Thank you Forster. Maybe as general as possible. Type -> Type -> Prop

view this post on Zulip Yannick Forster (Dec 03 2020 at 10:07):

That's not really as general as possible. For instance P (n : nat) (m : nat) := m = 2 * n is not covered by this type anymore

view this post on Zulip Yannick Forster (Dec 03 2020 at 10:07):

Maybe let's take it from the other side: Why do you need such a function?
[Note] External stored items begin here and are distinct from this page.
(** X8: for the call the pipeline makes, with positive totals, click
    counts between 0 and their totals and [alpha] above [2^-53] and
    below 1, the result is a finite interval in the right order,
    [ci_lower <= difference <= ci_upper], with a non-negative margin and
    a difference between -1 and 1.  (A smaller [alpha] makes the double
    [1 - alpha/2] equal to 1.0 and the margin infinite or [nan].)  The
    square root and the normal quantile are taken non-negative where the
    exact functions are. *)
Theorem confidence_interval_ordered
    {FL : FloatLib} (ca ta cb tb : Z) (alpha : Q) :
  (forall x, 0 <= x -> 0 <= fsqrt x) ->
  (forall q, 1 # 2 <= q -> q < 1 -> 0 <= norm_ppf_fn q) ->
  (0 < ta)%Z -> (0 < tb)%Z -> Double.pow2 (-53) < alpha -> alpha < 1 ->
  (0 <= ca <= ta)%Z -> (0 <= cb <= tb)%Z ->
  exists r d m l u,
    calculate_confidence_interval (np_int ca) (py_int ta) (np_int cb)
      (py_int tb) alpha = Ok r /\
    difference r = Fin d /\ margin_of_error r = Fin m /\
    ci_lower r = Fin l /\ ci_upper r = Fin u /\
    0 <= m /\ l <= d <= u /\ - (1) <= d <= 1.
Proof.
  intros Hsqrt Hppf Hta Htb Ha0 Ha1 Hca Hcb.
  assert (Hta' : ta <> 0%Z) by lia. assert (Htb' : tb <> 0%Z) by lia.
  unfold np_int, py_int.
  rewrite (IntervalFacts.cci_nonzero_totals NpNum PyNum NpNum PyNum
             ca ta cb tb alpha Hta' Htb').
  cbv zeta. cbn [join raises_on_zero andb].
  pose proof (IntervalFacts.rate_bounds ca ta Hta Hca) as Pa.
  pose proof (IntervalFacts.rate_bounds cb tb Htb Hcb) as Pb.
  pose proof (IntervalFacts.variance_term_nonneg _ ta Hta Pa) as Va.
  pose proof (IntervalFacts.variance_term_nonneg _ tb Htb Pb) as Vb.
  set (variance := Spec.rate ca ta * (inject_Z 1 + - Spec.rate ca ta)
                   / inject_Z ta
                   + Spec.rate cb tb * (inject_Z 1 + - Spec.rate cb tb)
                     / inject_Z tb) in *.
  assert (Hv : 0 <= variance) by (subst variance; lra).
  assert (Es : np_sqrt (Fin variance) = Fin (fsqrt variance)).
  { cbn [np_sqrt]. now rewrite Qlt_bool_false. }
  destruct (IntervalFacts.z_score_argument alpha Ha0 Ha1) as [Hq0 Hq1].
  rewrite Es, IntervalFacts.norm_ppf_inside by lra.
  cbn [fmul fsub fadd fneg].
  pose proof (Hsqrt variance Hv) as Hs.
  pose proof (Hppf _ Hq0 Hq1) as Hz.
  set (z := norm_ppf_fn (Double.double (1 - alpha / 2))) in *.
  set (se := fsqrt variance) in *.
  assert (Hm : 0 <= z * se) by nra.
  do 5 eexists. split; [reflexivity|].
  cbn [difference margin_of_error ci_lower ci_upper].
  repeat (split; [reflexivity|]).
  split; [exact Hm|]. split; lra.
Qed.

Lemma confidence_interval_ordered_witness :
  exists r d m l u,
    calculate_confidence_interval (FL := Demo.table_float)
      (np_int 400) (py_int 5000) (np_int 525) (py_int 5000) (5 # 100) = Ok r /\
    difference r = Fin d /\ margin_of_error r = Fin m /\
    ci_lower r = Fin l /\ ci_upper r = Fin u /\
    0 <= m /\ l <= d <= u /\ - (1) <= d <= 1.
Proof.
  apply (confidence_interval_ordered (FL := Demo.table_float)
           400 5000 525 5000 (5 # 100));
    first [ exact (fun x _ => sqrt_approx_nonneg x)
          | exact (fun q H _ => ppf_table_nonneg q H)
          | lia | reflexivity ].
Defined.

End EngineFacts.

(* ================================================================== *)
(** * More on the per-group summary *)
(* ================================================================== *)

Module SummaryFacts.

Import Scipy Frame ABTest.

Lemma sumZ_ones {A} (l : list A) :
  sumZ (map (fun _ => 1%Z) l) = Z.of_nat (List.length l).
Proof.
  induction l as [|x l IH]; [reflexivity|].
  cbn [map sumZ fold_right List.length]. fold (sumZ (map (fun _ => 1%Z) l)).
  rewrite IH. lia.
Qed.

Lemma filter_all {A} (p : A -> bool) (l : list A) :
  (forall x, In x l -> p x = true) -> filter p l = l.
Proof.
  induction l as [|x l IH]; intros H; [reflexivity|].
  cbn [filter]. rewrite (H x) by (now left).
  f_equal. apply IH. intros y Hy. apply H. now right.
Qed.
view this post on Zulip Christian Doczkal (Dec 03 2020 at 10:10):

@choukh Assuming you mean P : T1 -> T2 -> Prop for (to be quantified) types T1 and T2, this is just the axiom of choice: https://coq.inria.fr/library/Coq.Logic.ClassicalChoice.html

view this post on Zulip choukh (Dec 03 2020 at 10:13):

So we need additional axiom to prove this? What if ∀ P, (∀ x, ∃! y, P x y) → ∃ F, ∀ x, P x (F x)

view this post on Zulip choukh (Dec 03 2020 at 10:15):

Actually, I'm trying to formalize Axiom schema of replacement of set theory and trying to choose the right form. whether using prop or just function to represent the replacement rule.

view this post on Zulip Yannick Forster (Dec 03 2020 at 10:22):

Aha, it's helpful to know what you're after :) @Dominik Kirst can help you out here!

view this post on Zulip Dominik Kirst (Dec 03 2020 at 10:29):

@choukh even your second version assuming that P is functional is not provable, that's now one version to state the unique choice axiom in Coq.

Interesting that this popped up when formulating the replacement axiom, can give a bit more detail how your representation looks like? Do you assume a type of sets satisfying the ZF axioms?

view this post on Zulip choukh (Dec 03 2020 at 10:37):

Yes! I assume a type of sets. At first I tried this form

view this post on Zulip choukh (Dec 03 2020 at 10:37):

Parameter Repl : (set → set) → set → set.
Axiom ReplAx : ∀ y F X, y ∈ Repl F X ↔ ∃ x, x ∈ X ∧ F x = y.

view this post on Zulip choukh (Dec 03 2020 at 10:38):

But later realize that it might be not enough to prove transfinite recursion theorem. So I change it like this.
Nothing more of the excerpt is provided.